A partir daí, a situação se transforma em um verdadeiro telefone sem fio de mensagens que chegam uma à outra por intermédio de um médico (Montgomery Clift, a tal testemunha) cuja especialidade é cirurgia. Ele é contratado por Violet para dar prosseguimento ao tratamento cirúrgico (procedimento novo à época) em Catherine, mas logo acaba se transformando em psicológo, detetive particular, pretenso amante e policial, e o objetivo inicial é substituído por uma necessidade de análise. Ele junta os cacos das versões esparsas de cada uma e tenta fazer sentido contando com a colaboração alheia. Ele é, ao mesmo tempo, assustador e necessário. Sua calma é tão silenciosa e sua observação é tão centrada que ele parece sufocar qualquer sentimento que pode ser extraído da situação. É bem curioso que, em um filme com tanto diálogo que parece não chegar a lugar nenhum, ele seja um entorpecente natural para transtornos agudos e seja um agente inerte da ação, que se cansa de ajudar e se propõe a ouvir até parecer um sujeito inconveniente.

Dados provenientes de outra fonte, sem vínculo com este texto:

(* ===== verification/MergeReturn.v ===== *)
(** * The merging server and the engine together

    The engine reads the events the server publishes and the server sends its
    outputs back: [MergeEngine] of [crates/builder/src/merge/mod.rs] behind
    [MergingServerTile] of [crates/builder/src/server/mod.rs]. *)

From S2P Require Import Prelude Types Submission Rlp MergeTrie MergeOrders MergeWire MergePool MergeEngine MergeServer.

Section return_path.
Context {MC : MergingCodec} {LB : ServerLibs} `{HO : HashOrder} {KE : Keccak} {CT : CanonicalTx}
  (server_config : ServerConfig) (config : EngineConfig) (depth ring : u64).

(** [apply_event] of the engine on a published event: the body is decoded by its
    kind. *)
Definition event_op (blacklist : gset Address) (e : ToEngine * Bytes) : EngineOp :=
  let '(ev, body) := e in
  OpEvent (ev_generation ev)
    match ev_kind ev with
    | KindRelayConfig => EvRelayConfig (relay_config_from_ssz body)
    | KindSlotStart => EvSlotStart (slot_start_from_ssz body) blacklist
    | KindSlotEnd => EvSlotEnd (ev_slot ev)
    | KindMergeableBlock => EvMergeableBlock (mergeable_from_ssz body) (ev_recv_ns ev)
    | KindConnectionReset => EvConnectionReset
    end.

Definition is_event (op : EngineOp) : bool := match op with OpEvent _ _ => true | _ => false end.

(** The engine has read the events [read], in order, with work in between. *)
Definition reads_events (blacklist : gset Address) (read : list (ToEngine * Bytes)) (ops : list EngineOp) : Prop :=
  List.filter is_event ops = event_op blacklist <$> read.

Lemma read_block blacklist read ops g m recv :
  reads_events blacklist read ops → OpEvent g (EvMergeableBlock (Some m) recv) ∈ ops →
  ∃ ev body, (ev, body) ∈ read ∧ ev_generation ev = g ∧ ev_kind ev = KindMergeableBlock ∧ mergeable_from_ssz body = Some m.
Proof.
  intros Hread Hin. assert (OpEvent g (EvMergeableBlock (Some m) recv) ∈ event_op blacklist <$> read) as Hev.
  { rewrite <- Hread. apply list_elem_of_In, filter_In. by rewrite <- list_elem_of_In. }
  apply list_elem_of_fmap in Hev as ([ev body] & He & Hr). exists ev, body. cbn in He. destruct (ev_kind ev); by simplify_eq.
Qed.

(** Decoded indices are unsigned. *)
Definition decodes_typed : Prop := ∀ body m, mergeable_from_ssz body = Some m → Forall ref_typed (fb_merge_orders m).

Lemma read_typed blacklist read ops : decodes_typed → reads_events blacklist read ops → Forall op_typed ops.
Proof.
  intros Hty Hread. apply Forall_forall. intros [g [| | | |[m|] recv]| |] Hin; try done.
  destruct (read_block _ _ _ _ _ _ Hread Hin) as (ev & body & _ & _ & _ & Hm). by apply (Hty body).
Qed.

(** C8: A merged block goes to the connection whose block it extends. After any
    history of the server, and any work of the engine on the events it has read
    of those the server published, a merged block that the engine publishes and
    the server sends extends a block that the same connection sent in a message
    of its own, for the slot and on the parent the engine works on, that allows
    appending, and names that block's builder; nothing panics on the way. *)
Theorem merged_block_answers_sender hist pub s blacklist read ops w body :
  0 ≤ depth → 0 ≤ ring → 0 ≤ ec_max_orders_per_slot config → decodes_typed →
  reach server_config depth ring hist pub s → read `prefix_of` pub → reads_events blacklist read ops → 12 ≤ len body →
  ∃ bs e o b e' o', engine_run config ops engine_new = Some (bs, e, o) ∧ do_work config w e = Some (b, e', o') ∧
    ∀ g hash pubkey, OutMerged g hash pubkey ∈ o' →
      ∃ s' frames, send_output OutputMerged g body s = Some (tt, s', frames) ∧
        ∀ t f, SvFrame t f ∈ frames →
          ∃ slot now payload header zstd b m, en_slot e = Some slot ∧ OpNet now (SvMessage t payload) ∈ hist ∧
            header_decode payload = Ok header ∧ fh_msg_id header = IdMergeableBlockV1 ∧
            message_body server_config header zstd payload = Ok b ∧ mergeable_from_ssz b = Some m ∧
            fb_slot m = ss_slot slot ∧ ep_parent_hash (fb_execution_payload m) = ss_parent_hash slot ∧
            block_hash_of m = hash ∧ fb_builder_pubkey m = pubkey ∧ fb_allow_appending m = true.
Proof.
  intros Hd Hr Hmax Hty Hreach%reach_inv Hpre Hread Hlen; [|done..].
  destruct (engine_reachable config ops Hmax (read_typed _ _ _ Hty Hread)) as (bs & e & o & Hrun & HI).
  pose proof (do_work_spec config _ w e HI) as Hw. unfold wp in Hw.
  destruct (do_work config w e) as [[[b e'] o']|] eqn:Hwork; [|done]. destruct Hw as (_ & _ & Hout & _).
  exists bs, e, o, b, e', o'. split; [exact Hrun|]. split; [exact Hwork|]. intros g hash pubkey Hin.
  destruct (proj1 (Forall_forall _ _) Hout _ Hin) as (-> & slot & m & Hslot & [recv Hm] & Hfs & Hpar & Hap & -> & ->).
  pose proof (send_output_spec server_config hist depth ring OutputMerged (en_generation e) body s pub Hreach Hlen) as Hs.
  unfold wp in Hs. destruct (send_output OutputMerged (en_generation e) body s) as [[[[] s'] frames]|] eqn:Hsend; [|done].
  exists s', frames. split; [reflexivity|]. intros t f Hf. destruct Hs as [_ Hs]. destruct (Hs t f Hf) as [Hg Ha].
  destruct (read_block _ _ _ _ _ _ Hread Hm) as (ev & eb & Hev & Hgen & Hk & Hdec).
  destruct Hpre as [rest ->]. destruct Hreach as [_ Hsrc].
  destruct (Hsrc ev eb) as (t' & Ht' & now & payload & header & z & mb & H1 & H2 & H3 & H4); [set_solver|congruence|congruence|].
  rewrite Ha in Ht'. injection Ht' as <-. unfold event_of in H4. rewrite Hk in H4. destruct H4 as [H4 ->].
  by exists slot, now, payload, header, z, mb, m.
Qed.
End return_path.

(** ** Example *)

Definition ex_return_codec : MergingCodec := {|
  registration_from_ssz := λ _, Some (mkMergerRegistrationV1 7 [] 6 6 false);
  ack_from_ssz := λ _, None; ping_from_ssz := λ _, None;
  relay_config_from_ssz := λ _, Some (mkRelayConfigV1 1 2 0 5000 4000 0 [mkBuilderCollateral 1 2]);
  slot_start_from_ssz := λ _, Some (mkSlotStartV1 5 100 9 0 false); slot_end_from_ssz := λ _, None;
  mergeable_from_ssz := λ _, Some (ex_mergeable 12 20 []);
  merged_from_ssz := λ _, None; reject_from_ssz := λ _, None; mergeable_to_ssz := λ _, [] |}.

Definition ex_return_ops : list ServerOp :=
  [ex_message IdMergerRegistrationV1 []; OpFlush 5; ex_message IdRelayConfigV1 [1];
   ex_message IdSlotStartV1 [2]; ex_message IdMergeableBlockV1 (replicate 20 1)].

Local Abbreviation ex_return_exec := (exec (MC := ex_return_codec) (LB := ex_server_libs) (HO := list_order) ex_server_config
  ex_return_ops ((server_new 64 (2 ^ 21)) <| sv_sessions := {[3 := session_awaiting 1 1000]} |>)) (only parsing).

Definition ex_published : list (ToEngine * Bytes) := match ex_return_exec with Some (pub, _) => pub | None => [] end.
Definition ex_served : Server := match ex_return_exec with Some (_, s) => s | None => server_new 0 0 end.

Lemma ex_return_reach :
  reach (MC := ex_return_codec) (LB := ex_server_libs) (HO := list_order) ex_server_config 64 (2 ^ 21)
    (OpNet 1 (SvAccepted 3) :: ex_return_ops) ex_published ex_served.
Proof.
  apply (exec_reach (HO := list_order) _ _ _ _ [OpNet 1 (SvAccepted 3)] [] _ ex_published ex_served (accepted_reach _ _ _ 1 3)).
  - by repeat constructor.
  - vm_compute. reflexivity.
Qed.

Definition ex_return_events : list EngineOp := event_op (MC := ex_return_codec) ∅ <$> ex_published.

Definition frame_tokens (o : list ServerOutput) : list Z :=
  omap (M := list) (λ x, match x with SvFrame t _ => Some t | _ => None end) o.

Lemma ex_return_outputs :
  match engine_run (CT := ex_canonical) ex_engine_config ex_return_events engine_new with
  | Some (_, e, _) => match do_work ex_engine_config ex_work e with Some (_, _, o) => o | None => [] end
  | None => []
  end = [OutMerged 1 12 7] ∧
  match send_output (LB := ex_server_libs) OutputMerged 1 (replicate 20 2) ex_served with
  | Some (_, _, o) => frame_tokens o
  | None => []
  end = [3].
Proof. split; vm_compute; reflexivity. Qed.

Lemma merged_block_answers_sender_witness :
  ∃ s' frames f, send_output (LB := ex_server_libs) OutputMerged 1 (replicate 20 2) ex_served = Some (tt, s', frames) ∧
    SvFrame 3 f ∈ frames ∧
    ∃ slot now payload m, OpNet now (SvMessage 3 payload) ∈ OpNet 1 (SvAccepted 3) :: ex_return_ops ∧
      fb_slot m = ss_slot slot ∧ block_hash_of m = 12 ∧ fb_builder_pubkey m = 7 ∧ fb_allow_appending m = true.
Proof.
  destruct (merged_block_answers_sender (MC := ex_return_codec) (LB := ex_server_libs) (HO := list_order)
    (CT := ex_canonical) ex_server_config ex_engine_config 64 (2 ^ 21) (OpNet 1 (SvAccepted 3) :: ex_return_ops)
    ex_published ex_served ∅ ex_published ex_return_events ex_work (replicate 20 2))
    as (bs & e & o & b & e' & o' & Hrun & Hwork & Hout).
  - lia.
  - lia.
  - vm_compute. discriminate.
  - intros body m [= <-]. constructor.
  - apply ex_return_reach.
  - reflexivity.
  - unfold reads_events. vm_compute. reflexivity.
  - vm_compute. discriminate.
  - destruct ex_return_outputs as [Hc Hs]. rewrite Hrun, Hwork in Hc. subst o'.
    destruct (Hout 1 12 7) as (s' & frames & Hsend & Hf); [apply list_elem_of_singleton; reflexivity|].
    rewrite Hsend in Hs. assert (3 ∈ frame_tokens frames) as Hin
      by (rewrite Hs; apply list_elem_of_singleton; reflexivity).
    apply list_elem_of_omap in Hin as ([| |t f| | |] & Hin & Ht); try discriminate Ht. injection Ht as ->.
    destruct (Hf 3 f Hin) as (slot & now & payload & header & z & b' & m & _ & H1 & _ & _ & _ & _ & Hfs & _ & H2 & H3 & H4).
    exists s', frames, f. split; [exact Hsend|]. split; [exact Hin|]. exists slot, now, payload, m.
    split; [exact H1|]. split; [exact Hfs|]. split; [exact H2|]. split; [exact H3|exact H4].
Defined.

O que ajuda o filme a elevar seus momentos de tensão é o uso preciso de recursos narrativos que remetem ao passado. Só temos uma certa proximidade da longa, cansativa, relatada com muito suor e lágrima, jornada, ilustrada verbalmente, com palavras que se tornam imagens incompletas, das personagens de Hepburn e Taylor no final, quando elas são induzidas a dizerem e sentirem tudo aquilo que não queriam sobre a identidade e a causa da morte de Sebastian, a razão do elo que elas partilhavam e de seu ponto de interesse.

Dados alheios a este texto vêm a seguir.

(** One turn of the loop of [undo_to]; [None]: an index out of range. *)
Definition undo_one t : option (UndoTable T) :=
  match last (ut_undo_log t) with
  | None => Some t
  | Some (id, old, first) =>
      '(set, val) ← ut_values t !! id;
      Some (if (first : bool)
            then mkUndoTable (<[id := (false, val)]> (ut_values t)) (pop (ut_written t)) (pop (ut_undo_log t))
            else mkUndoTable (<[id := (set, old)]> (ut_values t)) (ut_written t) (pop (ut_undo_log t)))
  end.

Definition table_undo_to (n : nat) t : option (UndoTable T) :=
  Nat.iter (length (ut_undo_log t) - n) (λ acc, x ← acc; undo_one x) (Some t).

Definition table_clear_undo t : UndoTable T := mkUndoTable (ut_values t) (ut_written t) [].

Definition unset (values : list (bool * T)) id : list (bool * T) :=
  match values !! id with Some (_, v) => <[id := (false, v)]> values | None => values end.

Definition table_reset t : UndoTable T := mkUndoTable (foldl unset (ut_values t) (ut_written t)) [] [].

(** The value of a key: the parent's where the table has none. *)
Definition table_value (parent : nat → T) t id : T := default (parent id) (table_get t id).

Definition table_diff t held (parent : nat → T) : list (nat * T) :=
  omap (λ id, v ← snd <$> ut_values t !! id;
              if decide (table_value parent held id = v) then None else Some (id, v)) (ut_written t) ++
  omap (λ id, v ← snd <$> ut_values held !! id;
              if decide (table_get t id = None ∧ v ≠ parent id) then Some (id, parent id) else None) (ut_written held).

Definition table_copy_from t src : UndoTable T :=
  let t := table_reset t in
  let values := ut_values t ++ replicate (length (ut_values src) - length (ut_values t)) (false, inhabitant) in
  mkUndoTable (foldl (λ vs id, match snd <$> ut_values src !! id with Some v => <[id := (true, v)]> vs | None => vs end)
                 values (ut_written src))
    (ut_written t ++ ut_written src) [].
End table.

Sebastian não tem um rosto, e nem uma forma. Ele é uma presença que só pode ser vista quando não existe tabu. Dizer o que realmente aconteceu, e, pelo menos tentar, era uma forma de desassociar as produções de Hollywood das amarras do Código Hays e também dar uma resolução a um fato que tinha contornos implícitos de canibalismo e incesto e dar voz e identidade concretas (mesmo que abafadas até a última instância) à sexualidade de Sebastian.

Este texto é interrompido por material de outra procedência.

Lemma replay_shifts s e :
  keys_ext k k' → ec_entries c' !! ix = Some e → replayable c' k' s coinbase e = true →
  (∃ a, kt_account_ids k !! a = Some coinbase) →
  ∃ r s', effect_replay c' ix k' s coinbase = Some (r, s') ∧ rewritten s s' ∧
    (∀ g, r = Some g → g = gas ∧
       (∀ id, state_account k' s' id = if decide (id ∈ accounts_since at_ s1) then shifted_account k s0 s1 s reads coinbase id
                                       else state_account k' s id) ∧
       (∀ id, state_slot k' s' id = if decide (id ∈ slots_since at_ s1) then state_slot k s1 id else state_slot k' s id)) ∧
    (r = None → undo_full s' ∨ ∃ id, id ∈ accounts_since at_ s1 ∧
       U256_MAX < ac_balance (state_account k s id) + (ac_balance (state_account k s1 id) - ac_balance (state_account k s0 id))).
Proof.
  intros He' Hent Hrep [acb Hcb].
  destruct recorded_effect as (e' & ws & rs & sw & sr & fee & loads & Hent' & _ & Hgas & Hfe & Hentries & Hws & Hrs & Hsw & _).
  assert (e' = e) as -> by congruence. clear Hent'.
  destruct (recorded_entries_ok _ _ _ _ _ _ _ _ _ _ _ _ _ _ Hex Hentries) as (_ & _ & Hfst & Hin & Hsweq & Hfee0 & Hfee).
  pose proof (xd_keys _ _ _ _ _ _ _ Hex) as Hk.
  assert (∀ a id t, kt_account_ids k !! a = Some id → state_account k' t id = state_account k t id) as Hsame.
  { intros a id t Ha. by eapply state_account_ext. }
  assert (NoDup ws.*1) as Hndw.
  { rewrite Hfst. apply NoDup_ListNoDup, List.NoDup_filter, NoDup_ListNoDup. apply Hex. }
  assert (∀ id w, (id, w) ∈ ws → id ∈ accounts_since at_ s1 ∧
    (written_account (state_account k' s id) w = Some (shifted_account k s0 s1 s reads coinbase id) ∨
     written_account (state_account k' s id) w = None ∧
     U256_MAX < ac_balance (state_account k s id) + (ac_balance (state_account k s1 id) - ac_balance (state_account k s0 id)))) as Hwritten.
  { intros id w Hw. assert (id ∈ ws.*1) as Hf by (apply list_elem_of_fmap; by exists (id, w)).
    rewrite Hfst in Hf. apply elem_of_bool_filter in Hf as [Hsince Hnf%negb_true_iff]. split; [done|].
    destruct (Hin _ _ Hw) as (a & Ha & -> & Hr). unfold replayable in Hrep. rewrite Hrs, !andb_true_iff in Hrep.
    destruct Hrep as [[_ Hra] _]. rewrite forallb_Forall, Forall_forall in Hra. specialize (Hra _ Hr). cbn [fst snd] in Hra.
    unfold read_entry in Hra. rewrite (Hsame a id s Ha) in Hra |- *. rewrite (written_matches _ _ _ _ _ _ Hra). cbn zeta.
    unfold shifted_account. rewrite Hnf. destruct (_ && _) eqn:Hb; [|by left]. right. rewrite !andb_true_iff, Z.ltb_lt in Hb. naive_solver. }
  unfold effect_replay. rewrite Hent. cbn [mbind option_bind]. rewrite Hws, Hsw.
  destruct (replay_accounts k' ws s) as [ok1 t1] eqn:H1.
  destruct (replay_accounts_ok _ _ _ _ _ Hndw H1) as (Hre1 & Hsl1 & Hok1 & Hbad1).
  destruct ok1; cbn [negb].
  2: { eexists _, _. split; [reflexivity|]. split_and!; [done|done|]. intros _. destruct (Hbad1 eq_refl) as [?|(id & w & Hw & Hn)]; [by left|].
       right. exists id. destruct (Hwritten _ _ Hw) as (Hs & [?|[_ ?]]); [congruence|done]. }
  destruct (Hok1 eq_refl) as [Hset1 Hkeep1]. clear Hok1 Hbad1.
  destruct (replay_slots sw t1) as [ok2 t2] eqn:H2.
  assert (NoDup sw.*1) as Hnds.
  { rewrite Hsweq, <- list_fmap_compose. unfold compose. cbn. rewrite list_fmap_id. apply Hex. }
  destruct (replay_slots_ok k' _ _ _ _ Hnds H2) as (Hre2 & Hac2 & Hok2 & Hbad2).
  destruct ok2; cbn [negb].
  2: { eexists _, _. split; [reflexivity|]. split_and!; [by etrans|done|]. intros _. left. by apply Hbad2. }
  destruct (Hok2 eq_refl) as [Hset2 Hkeep2]. clear Hok2 Hbad2. rewrite Hfe. clear Hfe.
  destruct (replay_fee k' fee coinbase t2) as [ok3 t3] eqn:H3.
  destruct (replay_fee_ok _ _ _ _ _ _ Hfee0 H3) as (Hre3 & Hsl3 & Hok3 & Hbad3).
  assert (∀ id, state_account k' t2 id = state_account k' t1 id) as Ha12 by (intros id; unfold state_account; by rewrite Hac2).
  assert (∀ id, state_slot k' t1 id = state_slot k' s id) as Hs01 by (intros id; unfold state_slot; by rewrite Hsl1).
  assert (∀ id, state_slot k' t3 id = state_slot k' t2 id) as Hs23 by (intros id; unfold state_slot; by rewrite Hsl3).
  assert (fee_rule k s1 reads coinbase coinbase = true → coinbase ∉ ws.*1) as Hcbw.
  { rewrite Hfst. intros Hf [_ Hn]%elem_of_bool_filter. rewrite Hf in Hn. done. }
  eexists _, _. split; [reflexivity|]. split_and!; [by repeat (etrans; [eassumption|])| |].
  - intros g Hg. destruct ok3; [|done]. injection Hg as <-. split_and!; [done| |].
    + intros id. rewrite (Hok3 eq_refl id), !Ha12. destruct (decide (id ∈ accounts_since at_ s1)) as [Hsince|Hsince].
      * destruct (fee_rule k s1 reads coinbase id) eqn:Hf.
        -- assert (id = coinbase) as -> by (apply andb_true_iff in Hf as [Hf _]; by apply bool_decide_eq_true in Hf).
           rewrite decide_True, (Hkeep1 _ (Hcbw Hf)), (Hsame _ _ s Hcb) by done. unfold shifted_account. rewrite Hf.
           rewrite decide_True in Hfee by done. by rewrite Hfee.
        -- assert (id ∈ ws.*1) as Hiw by (rewrite Hfst; apply elem_of_bool_filter; by rewrite Hf).
           apply list_elem_of_fmap in Hiw as ([id' w] & Heq & Hw). cbn in Heq. subst id'.
           assert (state_account k' t1 id = shifted_account k s0 s1 s reads coinbase id) as ->.
           { pose proof (Hset1 _ _ Hw). destruct (Hwritten _ _ Hw) as (_ & [?|[? _]]); congruence. }
           destruct (decide (id = coinbase)) as [Hc|Hc]; [|done]. subst id. rewrite decide_False in Hfee by (intros [_ ?]; congruence). subst fee.
           destruct (shifted_account _ _ _ _ _ _ _). rec_simpl. by rewrite Z.add_0_r.
      * assert (id ∉ ws.*1) as Hiw by (rewrite Hfst; intros [? _]%elem_of_bool_filter; done). rewrite (Hkeep1 _ Hiw).
        destruct (decide (id = coinbase)) as [Hc|Hc]; [|done]. subst id. rewrite decide_False in Hfee by (intros [? _]; done). subst fee.
        destruct (state_account k' s coinbase). rec_simpl. by rewrite Z.add_0_r.
    + intros id. rewrite Hs23. destruct (decide (id ∈ slots_since at_ s1)) as [Hsince|Hsince].
      * apply Hset2. rewrite Hsweq. apply list_elem_of_fmap. by exists id.
      * rewrite Hkeep2, Hs01; [done|]. rewrite Hsweq, <- list_fmap_compose. unfold compose. cbn. by rewrite list_fmap_id.
  - intros Hn. destruct ok3; [done|]. destruct (Hbad3 eq_refl) as [Hf0 [?|Hov]]; [by left|]. right. exists coinbase.
    case_decide as Hd; [|done]. destruct Hd as [Hd1 Hd2]. split; [done|].
    rewrite Ha12, (Hkeep1 _ (Hcbw Hd2)), (Hsame _ _ s Hcb), Hfee in Hov. done.
Qed.

(** C21: Replaying a recorded transaction repeats its writes. Once it is recorded,
    in every state whose values match what the transaction read, the recorded effect
    is the one found, and replaying it leaves of every account and slot the
    execution wrote what the execution left, with each balance moved by as much as
    the execution moved it; a coinbase that only received keeps its other fields,
    and nothing else changes. The gas is that of the execution, and the only ways to
    fail are a full undo log and a balance over its width: no debit underflows. *)
Theorem replay_equivalent s e :
  (∃ a, kt_account_ids k !! a = Some coinbase) → ec_entries c' !! ix = Some e → replayable c' k' s coinbase e = true →
  find_replayable c' tx k' s coinbase = Some ix ∧
  ∃ r s', effect_replay c' ix k' s coinbase = Some (r, s') ∧ rewritten s s' ∧
    (∀ g, r = Some g → g = gas ∧
       (∀ id, state_account k' s' id = if decide (id ∈ accounts_since at_ s1) then shifted_account k s0 s1 s reads coinbase id
                                       else state_account k' s id) ∧
       (∀ id, state_slot k' s' id = if decide (id ∈ slots_since at_ s1) then state_slot k s1 id else state_slot k' s id)) ∧
    (r = None → undo_full s' ∨ ∃ id, id ∈ accounts_since at_ s1 ∧
       U256_MAX < ac_balance (state_account k s id) + (ac_balance (state_account k s1 id) - ac_balance (state_account k s0 id))).
Proof.
  intros Hcb He Hrep. destruct recorded_effect as (e' & ws & rs & sw & sr & fee & loads & He' & _ & _ & _ & Hentries & _ & _ & _ & Hl).
  assert (e' = e) as -> by congruence. split.
  - unfold find_replayable. rewrite Hl. cbn [mbind option_bind VARIANTS_PER_TX find_variant]. rewrite He. cbn [mbind option_bind]. by rewrite Hrep.
  - apply (replay_shifts s e); [|done..]. by destruct (recorded_entries_ok _ _ _ _ _ _ _ _ _ _ _ _ _ _ Hex Hentries) as (_ & ? & _).
Qed.
End recorded.

(** ** Histories of the cache *)

Inductive cache_reach : EffectCache → Prop :=
| reach_new : cache_reach effects_new
| reach_clear c : cache_reach c → cache_reach (effects_clear c)
| reach_reset env c : cache_reach c → cache_reach (reset_for env c)
| reach_record tx gas k s at_ reads coinbase before receipt own c r k' own' c' :
    cache_reach c → effect_record tx gas k s at_ reads coinbase before receipt own c = (r, k', own', c') → cache_reach c'.

Lemma cache_reach_ok c : cache_reach c → effects_ok c.
Proof.
  induction 1; [apply effects_new_ok|by apply effects_clear_ok|by apply reset_for_ok|by eapply effect_record_ok].
Qed.

End replaying.

(** ** A concrete transaction

    Account 3 sends 10 to account 5 and pays a fee of 2 to the coinbase 9; it is
    replayed after account 3 received 100. *)

Local Existing Instance ex_db.
Local Existing Instance list_order.

Definition ex_keys : KeyTable := (intern_account 9 (intern_account 5 (intern_account 3 keys_new).2).2).2.

Lemma ex_keys_ok : keys_ok ex_keys.
Proof.
  eapply intern_account_ok; [|apply surjective_pairing]. eapply intern_account_ok; [|apply surjective_pairing].
  eapply intern_account_ok; [apply keys_new_ok|apply surjective_pairing].
Qed.

Definition ex_after : BlockState :=
  (set_account 3 (mkAccount 22 0 7 false) (set_account 2 (mkAccount 30 0 7 false)
     (set_account 1 (mkAccount 38 2 70 true) state_new).2).2).2.
Definition ex_reads : TxReads :=
  mkTxReads {[3 := mkAccount 50 1 70 true; 5 := mkAccount 20 0 7 false]} ∅ ∅ [(3, 12)].
Definition ex_recorded := effect_record 6 21000 ex_keys ex_after (checkpoint state_new) ex_reads 3 20 (mkReceipt false true [192]) [] effects_new.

Ao fazer isso, elas falam, percorrendo lugares repetidos nos confins da memória, e o que sai da confissão é um grito sufocante e um olhar alienante. O grito vem de Catherine, que voltou a ser a terceira pessoa, nem tão perto e nem tão longe, alguém que estava presente no dia do crime, mas não pode ajudar. Já sua tia acaba incorporando uma aproximação do filho, porque qualquer circunstância que a permitisse guardar esse dia para todo o sempre, sem precisar de uma investigação e sem precisar fingir ser quem ela não queria, seria acatada. A trilha sonora é agoniante, e a atmosfera vai te encurralando o suficiente para você acreditar que, mais do que um drama comportamental, esse é um filme de horror. Do não dito. Do não visto. Do suprimido. De tudo aquilo cuja essência não é a que aparenta, ou do que fazem acreditar.